* Problem requirements *
When every entry has been read, print each one back exactly.

(Data entries)
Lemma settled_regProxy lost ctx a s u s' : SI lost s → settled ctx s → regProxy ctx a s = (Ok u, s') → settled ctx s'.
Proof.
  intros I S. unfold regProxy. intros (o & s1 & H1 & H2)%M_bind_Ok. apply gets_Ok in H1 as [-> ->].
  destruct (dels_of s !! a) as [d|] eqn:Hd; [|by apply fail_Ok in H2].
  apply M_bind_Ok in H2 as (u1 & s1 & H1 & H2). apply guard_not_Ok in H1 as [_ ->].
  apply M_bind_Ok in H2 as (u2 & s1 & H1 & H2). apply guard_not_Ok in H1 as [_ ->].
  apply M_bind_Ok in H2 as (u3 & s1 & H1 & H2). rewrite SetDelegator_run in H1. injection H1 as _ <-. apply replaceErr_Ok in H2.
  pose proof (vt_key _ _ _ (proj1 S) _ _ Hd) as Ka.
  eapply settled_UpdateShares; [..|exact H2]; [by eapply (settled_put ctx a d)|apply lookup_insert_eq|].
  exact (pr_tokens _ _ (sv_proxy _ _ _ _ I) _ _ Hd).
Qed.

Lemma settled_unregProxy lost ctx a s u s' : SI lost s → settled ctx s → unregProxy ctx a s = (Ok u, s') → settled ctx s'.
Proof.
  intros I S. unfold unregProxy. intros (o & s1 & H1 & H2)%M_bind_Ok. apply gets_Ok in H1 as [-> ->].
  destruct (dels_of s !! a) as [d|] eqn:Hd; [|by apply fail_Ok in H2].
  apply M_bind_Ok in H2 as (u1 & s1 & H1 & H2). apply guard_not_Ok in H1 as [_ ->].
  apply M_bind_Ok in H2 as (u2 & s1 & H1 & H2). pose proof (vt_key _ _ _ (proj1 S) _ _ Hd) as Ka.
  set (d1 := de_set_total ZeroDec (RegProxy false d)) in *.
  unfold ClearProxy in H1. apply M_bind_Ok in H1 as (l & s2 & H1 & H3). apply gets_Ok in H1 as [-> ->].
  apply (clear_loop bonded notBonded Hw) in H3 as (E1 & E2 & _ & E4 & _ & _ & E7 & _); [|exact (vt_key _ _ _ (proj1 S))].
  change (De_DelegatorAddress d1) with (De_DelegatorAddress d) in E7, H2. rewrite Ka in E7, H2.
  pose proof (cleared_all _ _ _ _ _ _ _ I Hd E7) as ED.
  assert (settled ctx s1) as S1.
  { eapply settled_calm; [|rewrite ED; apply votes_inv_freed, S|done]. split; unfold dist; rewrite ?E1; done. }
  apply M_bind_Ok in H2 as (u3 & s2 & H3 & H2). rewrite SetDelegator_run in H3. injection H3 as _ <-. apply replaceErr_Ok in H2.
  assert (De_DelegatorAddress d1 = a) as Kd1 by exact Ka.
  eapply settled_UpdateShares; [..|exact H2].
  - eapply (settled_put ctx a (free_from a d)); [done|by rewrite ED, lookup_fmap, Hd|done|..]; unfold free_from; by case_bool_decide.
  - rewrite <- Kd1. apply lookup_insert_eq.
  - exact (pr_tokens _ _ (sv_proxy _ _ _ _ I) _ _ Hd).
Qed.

* Response to the exercise *
Lemma settled_regProxy lost ctx a s u s' : SI lost s → settled ctx s → regProxy ctx a s = (Ok u, s') → settled ctx s'.
Proof.
  intros I S. unfold regProxy. intros (o & s1 & H1 & H2)%M_bind_Ok. apply gets_Ok in H1 as [-> ->].
  destruct (dels_of s !! a) as [d|] eqn:Hd; [|by apply fail_Ok in H2].
  apply M_bind_Ok in H2 as (u1 & s1 & H1 & H2). apply guard_not_Ok in H1 as [_ ->].
  apply M_bind_Ok in H2 as (u2 & s1 & H1 & H2). apply guard_not_Ok in H1 as [_ ->].
  apply M_bind_Ok in H2 as (u3 & s1 & H1 & H2). rewrite SetDelegator_run in H1. injection H1 as _ <-. apply replaceErr_Ok in H2.
  pose proof (vt_key _ _ _ (proj1 S) _ _ Hd) as Ka.
  eapply settled_UpdateShares; [..|exact H2]; [by eapply (settled_put ctx a d)|apply lookup_insert_eq|].
  exact (pr_tokens _ _ (sv_proxy _ _ _ _ I) _ _ Hd).
Qed.

Lemma settled_unregProxy lost ctx a s u s' : SI lost s → settled ctx s → unregProxy ctx a s = (Ok u, s') → settled ctx s'.
Proof.
  intros I S. unfold unregProxy. intros (o & s1 & H1 & H2)%M_bind_Ok. apply gets_Ok in H1 as [-> ->].
  destruct (dels_of s !! a) as [d|] eqn:Hd; [|by apply fail_Ok in H2].
  apply M_bind_Ok in H2 as (u1 & s1 & H1 & H2). apply guard_not_Ok in H1 as [_ ->].
  apply M_bind_Ok in H2 as (u2 & s1 & H1 & H2). pose proof (vt_key _ _ _ (proj1 S) _ _ Hd) as Ka.
  set (d1 := de_set_total ZeroDec (RegProxy false d)) in *.
  unfold ClearProxy in H1. apply M_bind_Ok in H1 as (l & s2 & H1 & H3). apply gets_Ok in H1 as [-> ->].
  apply (clear_loop bonded notBonded Hw) in H3 as (E1 & E2 & _ & E4 & _ & _ & E7 & _); [|exact (vt_key _ _ _ (proj1 S))].
  change (De_DelegatorAddress d1) with (De_DelegatorAddress d) in E7, H2. rewrite Ka in E7, H2.
  pose proof (cleared_all _ _ _ _ _ _ _ I Hd E7) as ED.
  assert (settled ctx s1) as S1.
  { eapply settled_calm; [|rewrite ED; apply votes_inv_freed, S|done]. split; unfold dist; rewrite ?E1; done. }
  apply M_bind_Ok in H2 as (u3 & s2 & H3 & H2). rewrite SetDelegator_run in H3. injection H3 as _ <-. apply replaceErr_Ok in H2.
  assert (De_DelegatorAddress d1 = a) as Kd1 by exact Ka.
  eapply settled_UpdateShares; [..|exact H2].
  - eapply (settled_put ctx a (free_from a d)); [done|by rewrite ED, lookup_fmap, Hd|done|..]; unfold free_from; by case_bool_decide.
  - rewrite <- Kd1. apply lookup_insert_eq.
  - exact (pr_tokens _ _ (sv_proxy _ _ _ _ I) _ _ Hd).
Qed.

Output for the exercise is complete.